For example, reformers today don’t want to improve public schools. They want to defund them. Some want to destroy them. They think that public money should go to anyone, any organization that claims they are educating young people. They are fine with funding religious schools. No doubt, they would have no objection to funding Satanic schools, for fairness sake.

These reformers believe in tight accountability for public schools, their principal, their teachers, their students.

They believe in zero accountability for anyone taking public money for nonpublic schools. In most states with vouchers, voucher schools do not require students to take state tests. Students can’t be judged by test scores as public school students are; their teachers can’t be evaluated by test scores. Their schools can’t be closed because of test scores. There are no test scores.

Teachers in public schools must be college graduates who have studied education and who are certified. Teachers in voucher schools do not need to be college graduates or have certification.

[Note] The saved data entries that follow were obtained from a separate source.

(* ===== verification/Samples.v ===== *)
(** * A concrete system

    A small file system with a program and a library in ELF format, an
    environment, a process, and the parameters of the model (the kernel, the C
    library, the effect of the constructors) given by concrete functions. The
    theorems of the development are applied to it in WitnessLoad, WitnessLink, WitnessStart and
    WitnessProgram. *)

From S2P Require Import Prelude Memory Digits Elf Utils Os ElfBinary ElfDynamic ElfFile FindLibrary DynLoader Symbols Relocate Execute Sloader.

(** ** Images

    One loadable segment that starts with the headers. The dynamic section is at
    0x100, the relocations at 0x200, the data at 0x300 and the symbol table at
    0x380, directly followed by the string table. *)

Definition pad_to (n : nat) (l : list Z) : list Z := l ++ replicate (n - length l) 0.

Record image := mkImage {
  im_type : Z;
  im_entry : Z;
  im_tls : option (Z * Z * Z);       (** address, file size and memory size *)
  im_memsz : Z;
  im_dyns : list Elf64_Dyn;          (** besides the tables *)
  im_relas : list Elf64_Rela;
  im_plt : list Elf64_Rela;
  im_data : list Z;
  im_syms : list Elf64_Sym;
  im_strtab : list string
}.

Definition strtab_bytes (l : list string) : list Z :=
  l ≫= λ s, map (λ c, Z.of_N (N_of_ascii c)) (list_of_string s) ++ [0].

(** The offset of the [i]-th string. *)
Definition str_off (l : list string) (i : nat) : Z := Z.of_nat (length (strtab_bytes (take i l))).

Definition image_dyns (im : image) : list Elf64_Dyn :=
  let symsz := sizeof_Sym * Z.of_nat (length (im_syms im)) in
  let relasz := sizeof_Rela * Z.of_nat (length (im_relas im)) in
  im_dyns im ++
  [mkDyn DT_RELA 0x200; mkDyn DT_RELASZ relasz; mkDyn DT_RELAENT 24] ++
  (if bool_decide (im_plt im = []) then []
   else [mkDyn DT_JMPREL (0x200 + relasz);
         mkDyn DT_PLTRELSZ (sizeof_Rela * Z.of_nat (length (im_plt im))); mkDyn DT_PLTREL DT_RELA]) ++
  [mkDyn DT_SYMTAB 0x380; mkDyn DT_SYMENT 24; mkDyn DT_STRTAB (0x380 + symsz);
   mkDyn DT_STRSZ (Z.of_nat (length (strtab_bytes (im_strtab im)))); mkDyn 0 0].

Definition image_size (im : image) : Z :=
  0x380 + sizeof_Sym * Z.of_nat (length (im_syms im)) + Z.of_nat (length (strtab_bytes (im_strtab im))).

Definition image_phdrs (im : image) : list Elf64_Phdr :=
  [mkPhdr PT_LOAD 7 0 0 0 (image_size im) (im_memsz im) 0x1000;
   mkPhdr PT_DYNAMIC 6 0x100 0x100 0x100 (sizeof_Dyn * Z.of_nat (length (image_dyns im)))
     (sizeof_Dyn * Z.of_nat (length (image_dyns im))) 8] ++
  match im_tls im with
  | Some (a, filesz, memsz) => [mkPhdr PT_TLS 4 a a a filesz memsz 8]
  | None => []
  end.

Definition image_bytes (im : image) : list Z :=
  let phs := image_phdrs im in
  pad_to 0x100 (encode_ehdr (mkEhdr (im_type im) (im_entry im) 64 56 (Z.of_nat (length phs))) ++
                (phs ≫= encode_phdr)) ++
  pad_to 0x100 (image_dyns im ≫= encode_dyn) ++
  pad_to 0x100 ((im_relas im ++ im_plt im) ≫= encode_rela) ++
  pad_to 0x80 (im_data im) ++
  (im_syms im ≫= encode_sym) ++ strtab_bytes (im_strtab im).

(** ** The program and the library

    The program calls a function of the library and one of the C library, copies
    a variable of the library, tests for an optional function, and has a
    thread-local variable; the library has a constructor of each kind and a
    thread-local variable too, and needs the C library. *)

Definition info (bind type : Z) : Z := 16 * bind + type.
Definition r_info_of (sym type : Z) : Z := Z.lor (Z.shiftl sym 32) type.

Definition app_strings : list string :=
  [""; "libdemo.so"; "lib_fn"; "lib_var"; "app_tls"; "optional"; "memcpy"; "errno"]%string.

(** The data of the program: at 0x300 the slots of the relocations, at 0x340 its
    constructor array, at 0x350 its thread-local template. *)
Definition app_image : image := {|
  im_type := ET_DYN; im_entry := 0x60; im_memsz := 0x800;
  im_tls := Some (0x350, 16, 24);
  im_dyns := [mkDyn DT_NEEDED (str_off app_strings 1); mkDyn DT_INIT_ARRAY 0x340; mkDyn DT_INIT_ARRAYSZ 8];
  im_relas := [mkRela 0x300 (r_info_of 5 R_X86_64_GLOB_DAT) 0;
               mkRela 0x308 (r_info_of 6 R_X86_64_64) 4;
               mkRela 0x340 (r_info_of 0 R_X86_64_RELATIVE) 0x70;
               mkRela 0x318 (r_info_of 4 R_X86_64_TPOFF64) 0;
               mkRela 0x320 (r_info_of 3 R_X86_64_COPY) 0];
  im_plt := [mkRela 0x328 (r_info_of 2 R_X86_64_JUMP_SLOT) 0];
  im_data := pad_to 0x50 [] ++ le_split 8 0x1111 ++ le_split 8 0x2222;
  im_syms := [mkSym 0 0 0 0 0 0;
              mkSym 0 (info 0 3) 0 1 0 0;
              mkSym (str_off app_strings 2) (info 1 2) 0 SHN_UNDEF 0 0;
              mkSym (str_off app_strings 3) (info 1 1) 0 3 0x320 8;
              mkSym (str_off app_strings 4) (info 1 STT_TLS) 0 3 8 8;
              mkSym (str_off app_strings 5) (info STB_WEAK 0) 0 SHN_UNDEF 0 0;
              mkSym (str_off app_strings 6) (info 1 2) 0 SHN_UNDEF 0 0;
              mkSym (str_off app_strings 7) (info 1 STT_TLS) 0 SHN_UNDEF 0 0];
  im_strtab := app_strings
|}.

Definition lib_strings : list string := [""; "libc.so.6"; "lib_fn"; "lib_var"; "lib_tls"]%string.

(** The data of the library: at 0x300 its variable, at 0x308 its constructor
    array, at 0x318 its thread-local template. *)
Definition lib_image : image := {|
  im_type := ET_DYN; im_entry := 0; im_memsz := 0x1400;
  im_tls := Some (0x318, 8, 16);
  im_dyns := [mkDyn DT_NEEDED (str_off lib_strings 1); mkDyn DT_INIT 0x20;
              mkDyn DT_INIT_ARRAY 0x308; mkDyn DT_INIT_ARRAYSZ 16];
  im_relas := [mkRela 0x308 (r_info_of 0 R_X86_64_RELATIVE) 0x28];
  im_plt := [];
  im_data := le_split 8 0xabcdef ++ le_split 8 0 ++ le_split 8 0 ++ le_split 8 0x3333;
  im_syms := [mkSym 0 0 0 0 0 0;
              mkSym (str_off lib_strings 2) (info 1 2) 0 1 0x30 16;
              mkSym (str_off lib_strings 3) (info 1 1) 0 3 0x300 8;
              mkSym (str_off lib_strings 4) (info 1 STT_TLS) 0 4 0 8];
  im_strtab := lib_strings
|}.

Definition app_bytes : list Z := Eval vm_compute in image_bytes app_image.
Definition lib_bytes : list Z := Eval vm_compute in image_bytes lib_image.

(** ** The system *)

Lemma bytes_check bs : forallb (λ b, (0 <=? b) && (b <? 256)) bs = true → Forall byte bs.
Proof.
  rewrite forallb_forall, Forall_forall. setoid_rewrite <-list_elem_of_In. intros Hbs x Hx.
  specialize (Hbs x Hx). unfold byte. lia.
Qed.

Module Sys.
Definition conf_bytes : list Z := map (λ c, Z.of_N (N_of_ascii c)) (list_of_string "/opt/lib").

#[export] Instance environment : Environment := {|
  getenv := λ n,
    if bool_decide (n = "PATH"%string) then Some "/usr/local/bin:/bin:/root/bin:/usr/bin"%string else None;
  getauxval := λ t, if t =? AT_RANDOM then 0x7ffe00000ff0 else if t =? 6 then 4096 else 0
|}.

#[export] Instance file_system : FileSystem := {|
  open_file := λ f,
    if bool_decide (f = "/etc/ld.so.conf"%string) then Some conf_bytes
    else if bool_decide (f = "/bin/app"%string) then Some app_bytes
    else if bool_decide (f = "/opt/lib/libdemo.so"%string) then Some lib_bytes
    else None;
  path_exists := λ f, if starts_with "/root/" f then None else Some (bool_decide (f = "/bin/app"%string));
  is_regular_file := λ f, Some (bool_decide (f = "/bin/app"%string));
  is_directory := λ d, Some (bool_decide (d = "/opt/lib"%string));
  directory_throws := λ d, false;
  directory_entries := λ d, ["libother.so"; "libdemo.so"]%string;
  glob := λ p, []
|}.

#[export] Instance file_system_spec : FileSystemSpec file_system.
Proof.
  split; intros path bs H; cbn in H.
  - repeat (case_bool_decide; [injection H as <-; vm_compute; reflexivity|]). done.
  - repeat (case_bool_decide; [injection H as <-; apply bytes_check; vm_compute; reflexivity|]). done.
Qed.

#[export] Instance kernel : Kernel := first_fit_kernel.
#[export] Instance kernel_spec : KernelSpec kernel := first_fit_spec.
#[export] Instance kernel_hint : KernelHint kernel := first_fit_hint.

#[export] Instance libc : LibcMap := {|
  sloader_libc_map := λ n, if bool_decide (n = "memcpy"%string) then Some 0x501000 else None;
  sloader_libc_tls_variables := λ n, if bool_decide (n = "errno"%string) then Some 0x502000 else None
|}.

#[export] Instance strings : Strings := {|
  main_path_c_str := 0x503000;
  args_c_str := λ i, 0x503100 + 16 * Z.of_nat i;
  envs_c_str := λ i, 0x503200 + 16 * Z.of_nat i
|}.

(** A constructor notes its address in the last word of the loader's data. *)
Definition ctor_cell : Z := 0x502ff8.
#[export] Instance code : LoadedCode := {| call_function := λ fn m, store64 m ctor_cell fn |}.

Definition written (x : Z) : Prop := ctor_cell ≤ x < ctor_cell + 8.

Lemma code_writes fn m m' : call_function fn m = Ok m' → agree_off written m m'.
Proof.
  intros [_ ->]%store64_ok. apply agree_off_poke. rewrite le_split_length. done.
Qed.

(** The loader's own data, with the thread-local space, and a stack. *)
Definition tls_block : Z := 0x500000.
Definition memory0 : memory := {|
  regions := [mkRegion 0x500000 0x503000 3; mkRegion 0x7ffe00000000 0x7ffe00001000 3];
  byte_at := λ _, 0
|}.
Definition proc0 : proc := mkProc memory0 [] [] 0x7ffe00000f00 4096.

Definition args : list string := ["app"; "-v"]%string.
Definition envs : list string := ["A=1"; "B=2"; "C=3"]%string.
End Sys.
Import Sys.

(** ** What the loader makes of it

    The two objects and the table of names after loading, and the states the
    loader goes through. *)

Definition default_binary : ELFBinary := new_binary EmptyString 0 (mkEhdr 0 0 0 0 0).

Definition sys_binaries : list ELFBinary := Eval vm_compute in
  match LoadDependingLibs (DynLoader_new "/bin/app" args envs) "/bin/app" proc0 with
  | Ok (dl, _) => binaries_ dl
  | Err _ => []
  end.
Definition app_bin : ELFBinary := Eval vm_compute in nth 0 sys_binaries default_binary.
Definition lib_bin : ELFBinary := Eval vm_compute in nth 1 sys_binaries default_binary.

Definition sys_entries : list entry := Eval vm_compute in
  zip_with (λ '(j, n) s, mkEntry 0 j n s)
    (zip (seq 0 8) [""; ""; "lib_fn"; "lib_var"; "app_tls"; "optional"; "memcpy"; "errno"]%string) (symtabs_ app_bin) ++
  zip_with (λ '(j, n) s, mkEntry 1 j n s)
    (zip (seq 0 4) [""; "lib_fn"; "lib_var"; "lib_tls"]%string) (symtabs_ lib_bin).

(** The relocations as the address they write to and the number of bytes. *)
Definition sys_slots : list (Z * Z) :=
  [(0x1400328, 8); (0x1400300, 8); (0x1400308, 8); (0x1400340, 8); (0x1400318, 8); (0x1400320, 8); (0x1800308, 8)].

Definition sys_regions : list region :=
  [mkRegion 0x1800000 0x1802000 7; mkRegion 0x7ffe00002000 0x7ffe00003000 7;
   mkRegion 0x1400000 0x1401000 7; mkRegion 0x7ffe00001000 0x7ffe00002000 7;
   mkRegion 0x500000 0x503000 3; mkRegion 0x7ffe00000000 0x7ffe00001000 3].

(** Where the name of a symbol is: inside the string table. *)
Definition name_inside (m : memory) (b : ELFBinary) (s : Elf64_Sym) : bool :=
  match sym_name m b s with
  | Ok n => let a := wrap64 (st_name s + strtab_ b) in
            (strtab_ b <=? a) && (a + Z.of_nat (String.length n) <? strtab_ b + strsz_ b)
  | Err _ => false
  end.

(** Loading, relocation, thread-local storage and start, one after the other,
    where thread-local storage is also set up on its own. *)
Lemma chain_check `{Environment} `{FileSystem} `{Kernel} `{LibcMap} `{Strings} `{LoadedCode}
    tls_block dl0 path s0
    (P1 P2 : DynLoader → proc → Prop) (P3 P4 : proc → Prop) `{∀ dl s, Decision (P1 dl s)} `{∀ dl s, Decision (P2 dl s)}
    `{∀ s, Decision (P3 s)} `{∀ s, Decision (P4 s)} :
  match LoadDependingLibs dl0 path s0 with
  | Ok (dl1, s1) =>
      match Relocate tls_block dl1 s1 with
      | Ok (dl2, s2) =>
          match setup_tls tls_block (binaries_ dl2) s2, Execute tls_block dl2 s2 with
          | Ok (_, s3), Ok (_, s4) =>
              bool_decide (P1 dl1 s1) && bool_decide (P2 dl2 s2) && bool_decide (P3 s3) && bool_decide (P4 s4)
          | _, _ => false
          end
      | Err _ => false
      end
  | Err _ => false
  end = true →
  ∃ dl1 s1 dl2 s2 u s3 v s4, LoadDependingLibs dl0 path s0 = Ok (dl1, s1) ∧ P1 dl1 s1 ∧
    Relocate tls_block dl1 s1 = Ok (dl2, s2) ∧ P2 dl2 s2 ∧
    setup_tls tls_block (binaries_ dl2) s2 = Ok (u, s3) ∧ P3 s3 ∧
    Execute tls_block dl2 s2 = Ok (v, s4) ∧ P4 s4.
Proof.
  destruct (LoadDependingLibs dl0 path s0) as [[dl1 s1]|]; [|done].
  destruct (Relocate tls_block dl1 s1) as [[dl2 s2]|] eqn:E2; [|done].
  destruct (setup_tls tls_block (binaries_ dl2) s2) as [[u s3]|] eqn:E3; [|done].
  destruct (Execute tls_block dl2 s2) as [[v s4]|] eqn:E4; [|done].
  rewrite !andb_true_iff, !bool_decide_eq_true. intros [[[? ?] ?] ?]. eauto 20.
Qed.

(** [action_ok], as a test. *)
Definition runnable (m : memory) (a : Z) (act : action) : bool :=
  match act with
  | Keep => true
  | Store _ => mapped_range m a 8
  | Copy src n => mapped_range m src 8 && mapped_range m src n && mapped_range m a n
  | Stop _ => false
  end.

Lemma runnable_ok m a act : runnable m a act = true → action_ok m a act.
Proof. destruct act; cbn; rewrite ?andb_true_iff; tauto || done. Qed.

Definition loaded_facts (dl : DynLoader) (s : proc) : Prop :=
  binaries_ dl = [app_bin; lib_bin] ∧ relocated_ dl = ∅ ∧ regions (p_mem s) = sys_regions ∧
  entries (p_mem s) 0 (binaries_ dl) = Ok sys_entries ∧
  Forall (λ b, Forall (λ sy, name_inside (p_mem s) b sy = true) (symtabs_ b)) (binaries_ dl) ∧
  map (λ p, (slot p, action_size (action_at tls_block (p_mem s) (binaries_ dl) sys_entries p))) (plan dl) = sys_slots ∧
  length (plan dl) = 7%nat ∧
  action_at tls_block (p_mem s) (binaries_ dl) sys_entries
    (app_bin, mkRela 0x328 (r_info_of 2 R_X86_64_JUMP_SLOT) 0) = Store 0x1800030 ∧
  sym_name (p_mem s) app_bin (mkSym 12 18 0 0 0 0) = Ok "lib_fn"%string ∧
  mem_size (p_mem s) < 2 ^ 64 ∧
  nth_error (plan dl) 0 = Some (app_bin, mkRela 0x328 (r_info_of 2 R_X86_64_JUMP_SLOT) 0) ∧
  Forall (λ p, runnable (p_mem s) (slot p) (action_at tls_block (p_mem s) (binaries_ dl) sys_entries p) = true) (plan dl).

Definition linked_facts (dl : DynLoader) (s : proc) : Prop :=
  binaries_ dl = [app_bin; lib_bin] ∧ args_ dl = args ∧ envs_ dl = envs ∧
  regions (p_mem s) = sys_regions ∧ p_rsp s = 0x7ffe00000f00 ∧ sloader_tls_offset s = 4096 ∧ p_trace s = [] ∧
  entries (p_mem s) 0 (binaries_ dl) = Ok sys_entries ∧
  traverse (init_functions (p_mem s)) (rev (binaries_ dl)) = Ok [[0x1800020; 0x1800028]; [0x1400070]] ∧
  load64 (p_mem s) 0x1400320 = Ok 0xabcdef ∧ byte_at (p_mem s) 0x1400358 = 0x22.

#[local] Instance loaded_facts_dec dl s : Decision (loaded_facts dl s).
Proof. unfold loaded_facts. apply _. Defined.
#[local] Instance linked_facts_dec dl s : Decision (linked_facts dl s).
Proof. unfold linked_facts. apply _. Defined.

Lemma sys_runs :
  ∃ dl1 s1 dl2 s2 u s3 v s4,
    LoadDependingLibs (DynLoader_new "/bin/app" args envs) "/bin/app" proc0 = Ok (dl1, s1) ∧
    loaded_facts dl1 s1 ∧
    Relocate tls_block dl1 s1 = Ok (dl2, s2) ∧ linked_facts dl2 s2 ∧
    setup_tls tls_block (binaries_ dl2) s2 = Ok (u, s3) ∧ sloader_tls_offset s3 = 4056 ∧
    Execute tls_block dl2 s2 = Ok (v, s4) ∧ length (p_trace s4) = 4%nat.
Proof.
  apply (chain_check tls_block (DynLoader_new "/bin/app" args envs) "/bin/app" proc0
           loaded_facts linked_facts (λ s, sloader_tls_offset s = 4056) (λ s, length (p_trace s) = 4%nat)).
  vm_compute. reflexivity.
Qed.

Hundreds of millions, maybe billions, now fund homeschooling. With well-educated parents, home schooling may be okay, although the children do miss the positive aspects of meeting children from different backgrounds, working in teams, and learning how to get along with others. But let’s face it: not all home schoolers are well-educated. Poorly educated parents will teach their children misinformation and limit them to what they know, and no more.

Then there is the blessing that the US Supreme Court gave to public funding for religious schools. The purpose of most religious schools is to teach their religion. The long word for that is indoctrination. We have a long history of not funding religious schools. But now all of us are expected to foot the bill for children to learn the prayers and rituals of every religion. I don’t want to pay taxes for someone else’s religion to be inculcated. I also don’t want to pay taxes to inculcate my own religion.

But the Supreme Court has step by step moved us to a point where the government’s refusal to pay for Catholic schools, Muslim schools, Jewish schools, and evangelical schools—with no regulation, no accountability, and no oversight—violates freedom of religion. That’s where we are going.

Ninety percent of the people in this country graduated from public schols. Those who sent their children to private or religious school paid their own tuition. That arrangement worked. Over time, we became the leading nation on earth in many fields of endeavor. Our education system surely had something to do with our national success.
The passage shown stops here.